Alors que l’Europe vieillit et que se prépare le plus important transfert de patrimoine de l’histoire moderne, une inquiétude domine chez les plus de 60 ans : la fiscalité de la transmission. Une étude menée dans dix pays européens montre qu’une nette majorité de seniors considère impôts et taxes liés à l’héritage comme disproportionnés. Un constat qui interroge les modèles nationaux, à l’heure où solidarité familiale et enjeux budgétaires s’entrechoquent.
Transmission patrimoniale : une fiscalité jugée écrasante pour une majorité de seniors

Une défiance croissante face à la fiscalité de la transmission
Dans dix pays européens, une large part des plus de 60 ans juge la fiscalité appliquée à la transmission patrimoniale trop élevée. Selon l’étude réalisée par l’Observatoire Cetelem, près de sept seniors sur dix expriment une forme de lassitude devant les droits de succession et de donation. Ces résultats reflètent un phénomène transversal : malgré des systèmes fiscaux très différents, l’idée d’une taxation trop lourde fait consensus.

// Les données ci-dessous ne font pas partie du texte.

(** The pool is entered, or its cooldown extended. *)
Definition holdQueries (clk : nat → Z) (intervalSeconds : Z) (p : Pool) : Pool :=
  let state := queryCooldown p in
  let memory := cooldownMemory p in
  let reentered := match exitedAt memory with Some at_ => clk 7%nat - at_ <? QueryCooldownReentryWindow | None => false end in
  let '(event, memory) := match until state with
    | Some _ => (QueryCooldownExtended, memory)
    | None =>
        (if reentered then QueryCooldownReentered else QueryCooldownEntered,
         mkCooldownMemory (Some (clk 6%nat)) "probe" (exitedAt memory) (exitReason memory)
           (if reentered then u32 (reentries memory + 1) else reentries memory) (lastProbe memory))
    end in
  let state := set_until (Some (clk 8%nat + queryCooldownDelay (queryGroup p) (i64 (intervalSeconds * Second)) (failures state))) state in
  saveQueryCooldown (emitQueryCooldown event (set_memory memory (set_state state p))).

Definition recordQueryAvailability (clk : nat → Z) (slot : FrozenSlot) (operation : Operation) (result : SlotExecutionResult)
    (intervalSeconds : Z) (decides : bool) (p : Pool) : Pool :=
  if negb (Completed result) || ExpiredRange slot || (Disposition (Recovery slot) =? ReplayExpired)%string then p
  else
    let p := if decides then set_probe (queryCooldownProbe (clk 0%nat) operation result) p else p in
    match res_Availability result with
    | QueryAvailabilityUnknown =>
        match until (queryCooldown p) with
        | Some at_ =>
            if negb (clk 1%nat <? at_) && usable_interval intervalSeconds
            then saveQueryCooldown (set_state (set_until (Some (clk 2%nat + i64 (intervalSeconds * Second))) (queryCooldown p)) p)
            else p
        | None => p
        end
    | QueryAvailabilityAvailable =>
        clearQueryCooldown (clk 3%nat) QueryCooldownRecovered (set_state (set_lastQueryAt (Some (clk 2%nat)) (queryCooldown p)) p)
    | QueryAvailabilityUnavailable =>
        if decide (lastSlot (queryCooldown p) = Slot (Contract slot)) then p
        else
          let p := set_state (countFailure clk slot result (queryCooldown p)) p in
          if (failures (queryCooldown p) <? unavailableThreshold) || negb (usable_interval intervalSeconds) then p
          else holdQueries clk intervalSeconds p
    end.

(** ** The store of the record

    The record's JSON text, and what the script reads of it: [tonumber] of its
    [owner_epoch], when the text decodes to a table. *)
Class RecordText : Type := {
  marshal_record : QueryCooldownRecord → option string;
  unmarshal_record : string → option QueryCooldownRecord;
  stored_epoch : string → option Z;
}.

(** How long a record outlives its last write. *)
Definition queryCooldownRecordTTL : Z := 7 * 24 * Hour.

(** A key's value: its text and the milliseconds it has left to live. *)
Record StoredValue : Type := mkStored {
  stored_text : string;
  stored_lifetime : Z;
}.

Les contrastes restent toutefois marqués. La Belgique arrive en tête des pays les plus critiques, suivie de la France et de l’Italie. À l’inverse, la Suède, qui a supprimé son impôt sur les successions en 2005, affiche des niveaux d’insatisfaction beaucoup plus faibles. Ce décalage illustre l’influence directe des choix politiques sur la perception citoyenne. Là où la fiscalité est jugée lisible et mesurée, les tensions s’atténuent.
Le vieillissement rapide de la population explique en partie la montée du sujet. Les baby-boomers, qui détiennent une part importante du patrimoine privé européen, arrivent à l’âge où s’organisent transmissions et donations. Cette transition massive ouvre un débat sensible : quelle part doit revenir aux familles, et quelle part doit financer les politiques publiques ?
L’étude rappelle que les héritiers perçoivent aujourd’hui leur patrimoine de plus en plus tard, souvent autour de 50 ou 60 ans. Ce décalage interroge l’utilité réelle de l’héritage au moment où il est transmis. Certains économistes estiment que ces transmissions tardives pourraient perdre en impact économique, au moment même où l’État cherche à élargir ses recettes fiscales.
Une pression fiscale perçue comme un frein à la circulation du patrimoine
Malgré des avis très négatifs sur la fiscalité, la solidarité familiale reste un pilier profondément ancré. Huit seniors européens sur dix déclarent considérer essentiel d’aider financièrement leurs enfants ou petits-enfants. Une majorité affirme participer régulièrement à leurs dépenses, qu’il s’agisse de logement, d’éducation, de garde d’enfants ou de loisirs.
Cette réalité contredit l’idée d’un désintérêt des aînés pour les problématiques économiques des jeunes générations. Pour beaucoup, la transmission ne se limite pas à l’héritage légal, mais passe par des gestes quotidiens, des donations anticipées ou des contributions ponctuelles. La fiscalité apparaît alors comme un frein potentiel à une solidarité déjà très active.
Plusieurs travaux académiques montrent que les Européens utilisent de plus en plus la donation de leur vivant pour contourner une partie des droits de succession. Mais ces donations restent elles-mêmes encadrées et taxées, ce qui alimente le mécontentement. Dans certains pays, les abattements sont jugés trop faibles ou trop rigides. Dans d’autres, la complexité administrative décourage les transmissions en amont.
La perception de la fiscalité comme pénalisante nourrit un débat de fond : faut-il alléger les droits de succession pour favoriser la circulation du patrimoine, ou les renforcer pour soutenir les finances publiques ? Chaque pays tente d’y répondre selon son modèle social et ses priorités budgétaires. Mais une chose est sûre : la population senior souhaite que la question soit reposée de manière plus transparente.